◆ Work order ◆
Reproduce exactly the lines below from the one containing "rewrite (right_id_L [] (++)) in" through the one containing "The record and", including both, and nothing else.

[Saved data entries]
################
(** C25: A session receives the request a client has sent.  The text that
    [dump] writes and [rest] wait on the connection; the first read brings the
    whole head, and whatever of the body and of [rest] it may; what is missing of
    the body comes in any pieces.  Then [recvRequest] returns the request with its
    method, path, query, fragment, headers and body, with the sender's choice of
    [m_close].  Left to be read is [rest] without the bytes of it that came with
    the first read: those are lost, and exactly [rest] is left when the first read
    did not go beyond the request.  A request without a body may carry a
    content-length header if it does not announce a positive length. *)
Theorem session_receives_request {S} (I : Stream S ascii) (L : ByteStream I) s_close
    (HA : HttpAutomaton) (LC : LexicalCast Z) r fuel limits mem0 text rest st st1 d :
  delivers L -> reads_requests HA -> casts_decimals LC ->
  sendable r = true -> map_ok (HttpRequest.m_headers r) ->
  (HttpRequest.m_body r = "" -> announced r <= 0) ->
  slength (HttpRequest.m_body r) < 2 ^ 31 ->
  0 < GetHttpRequestBufferSize limits < 2 ^ 31 -> zlen mem0 = GetHttpRequestBufferSize limits ->
  HttpRequest.dump r = Ret text -> incoming st = chars text ++ rest ->
  s_read (GetHttpRequestBufferSize limits) st = (st1, Ret (zlen d, d)) ->
  slength text - slength (HttpRequest.m_body r) <= zlen d ->
  exists st' q, recvRequest s_close (Datatypes.S fuel) limits mem0 st = (st', Ret (Some q))
    /\ incoming st' = drop (Z.to_nat (zlen d - slength text)) rest
    /\ m_method q = m_method r /\ m_path q = m_path r /\ m_query q = m_query r
    /\ m_fragment q = m_fragment r /\ HttpRequest.m_body q = HttpRequest.m_body r
    /\ (forall key, find (HttpRequest.m_headers q) key = arriving r key)
    /\ (HttpRequest.m_websocket r = false -> HttpRequest.m_close q = HttpRequest.m_close r).
Proof.
  intros HD Hreads Hcast Hs Hok Hcl Hlen Hbs Hmem Hdump Hin R Hd.
  rewrite (dump_is_text r Hs) in Hdump. injection Hdump as <-.
  set (bs := GetHttpRequestBufferSize limits) in *.
  destruct (read_law bs st ltac:(lia)) as (st1' & rt & d' & R' & H1 & H2 & H3 & H4 & _).
  rewrite R in R'. injection R' as <- <- <-.
  rewrite Hin, dump_text_split, chars_append, <- (assoc_L (++)) in H4.
  assert (Eh : zlen (chars (dump_head r)) = slength (dump_head r)) by (unfold zlen, slength; rewrite length_chars; reflexivity).
  rewrite dump_text_split, slength_append in Hd |- *.
  destruct (prefix_split (chars (dump_head r)) (chars (HttpRequest.m_body r) ++ rest) [] d (incoming st1))
    as (part & more & -> & Ebody & Ei).
  { lia. }
  { apply (f_equal zlen) in H4. rewrite !zlen_app in *. pose proof (zlen_nonneg (incoming st1)). lia. }
  { rewrite (right_id_L [] (++)). exact H4. }
  rewrite (right_id_L [] (++)) in Ei. subst more. pose proof (zlen_nonneg (chars (dump_head r))).
  destruct (head_loop_ok s_close Hreads r fuel bs mem0 part st st1 Hs ltac:(lia) Hmem R ltac:(lia))
    as (hst & data & Rh & Hsl).
  rewrite zlen_app, Eh in *.
  destruct (recv_body_all HD s_close Hcast r hst data part rest st1) as (st' & Rb & Hi'); auto; [lia|].
  exists st', (HttpRequest.init (HttpRequest.setBody (HttpRequest.m_body r) (received r))).
  split; [unfold recvRequest; fold bs; rewrite (cbind_ret _ _ _ _ _ Rh); exact Rb|].
  split; [rewrite Hi'; do 2 f_equal; lia|]. apply init_received; assumption.
Qed.
(* ===== verification/Uri.v ===== *)
(** * Uri: the parts of a resource identifier (sylar/uri.h, the end of
    sylar/uri.cpp)

    The record and its accessors.  The lookup of a host name is a parameter of
    [createAddress]: it asks the resolver. *)

From Stdlib Require Import ZArith Lia Ascii String List.
From stdpp Require Import base list strings.
From S2P Require Import Prelude Ordered CString.

Local Open Scope string_scope.
Local Open Scope Z_scope.

Record Uri : Type := mkUri {
  m_scheme : string;
  m_userinfo : string;
  m_host : string;
  m_path : string;
  m_query : string;
  m_fragment : string;
  m_port : Z
}.

Definition Uri_new : Uri := mkUri "" "" "" "" "" "" 0.

Definition setScheme (v : string) (u : Uri) : Uri :=
  mkUri v (m_userinfo u) (m_host u) (m_path u) (m_query u) (m_fragment u) (m_port u).
Definition setUserinfo (v : string) (u : Uri) : Uri :=
  mkUri (m_scheme u) v (m_host u) (m_path u) (m_query u) (m_fragment u) (m_port u).
Definition setHost (v : string) (u : Uri) : Uri :=
  mkUri (m_scheme u) (m_userinfo u) v (m_path u) (m_query u) (m_fragment u) (m_port u).
Definition setPath (v : string) (u : Uri) : Uri :=
  mkUri (m_scheme u) (m_userinfo u) (m_host u) v (m_query u) (m_fragment u) (m_port u).
Definition setQuery (v : string) (u : Uri) : Uri :=
  mkUri (m_scheme u) (m_userinfo u) (m_host u) (m_path u) v (m_fragment u) (m_port u).
Definition setFragment (v : string) (u : Uri) : Uri :=
  mkUri (m_scheme u) (m_userinfo u) (m_host u) (m_path u) (m_query u) v (m_port u).
Definition setPort (v : Z) (u : Uri) : Uri :=
  mkUri (m_scheme u) (m_userinfo u) (m_host u) (m_path u) (m_query u) (m_fragment u) v.

Definition isDefaultPort (u : Uri) : bool :=
  if m_port u =? 0 then true
  else if bool_decide (m_scheme u = "http") || bool_decide (m_scheme u = "ws") then m_port u =? 80
  else if bool_decide (m_scheme u = "https") || bool_decide (m_scheme u = "wss") then m_port u =? 443
  else false.

Definition getPath (u : Uri) : string := if bool_decide (m_path u = "") then "/" else m_path u.

Definition getPort (u : Uri) : Z :=
  if negb (m_port u =? 0) then m_port u
  else if bool_decide (m_scheme u = "http") || bool_decide (m_scheme u = "ws") then 80
  else if bool_decide (m_scheme u = "https") || bool_decide (m_scheme u = "wss") then 443
  else m_port u.

(** [std::to_string(int)] *)
Definition to_string (v : Z) : string := if v <? 0 then "-" ++ dec (- v) else dec v.

(** [s.empty() ? "" : mark] followed by [s]. *)
Definition after (mark s : string) : string := (if bool_decide (s = "") then "" else mark) ++ s.

Definition dump (u : Uri) : string :=
  m_scheme u ++ "://" ++ m_userinfo u ++ (if bool_decide (m_userinfo u = "") then "" else "@")
  ++ m_host u ++ (if isDefaultPort u then "" else ":" ++ to_string (m_port u))
  ++ getPath u ++ after "?" (m_query u) ++ after "#" (m_fragment u).

Definition toString (u : Uri) : string := dump u.

Section address.
(** [Address::LookupAnyIPAddress] and [IPAddress::setPort]. *)
Context {A : Type} (LookupAnyIPAddress : string -> option A) (addr_setPort : Z -> A -> A).

Definition createAddress (u : Uri) : option A :=
  match LookupAnyIPAddress (m_host u) with
  | Some a => Some (addr_setPort (u16 (getPort u)) a)
  | None => None
  end.
End address.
################
◆ Answer ◆
  rewrite (right_id_L [] (++)) in Ei. subst more. pose proof (zlen_nonneg (chars (dump_head r))).
  destruct (head_loop_ok s_close Hreads r fuel bs mem0 part st st1 Hs ltac:(lia) Hmem R ltac:(lia))
    as (hst & data & Rh & Hsl).
  rewrite zlen_app, Eh in *.
  destruct (recv_body_all HD s_close Hcast r hst data part rest st1) as (st' & Rb & Hi'); auto; [lia|].
  exists st', (HttpRequest.init (HttpRequest.setBody (HttpRequest.m_body r) (received r))).
  split; [unfold recvRequest; fold bs; rewrite (cbind_ret _ _ _ _ _ Rh); exact Rb|].
  split; [rewrite Hi'; do 2 f_equal; lia|]. apply init_received; assumption.
Qed.
(* ===== verification/Uri.v ===== *)
(** * Uri: the parts of a resource identifier (sylar/uri.h, the end of
    sylar/uri.cpp)

    The record and its accessors.  The lookup of a host name is a parameter of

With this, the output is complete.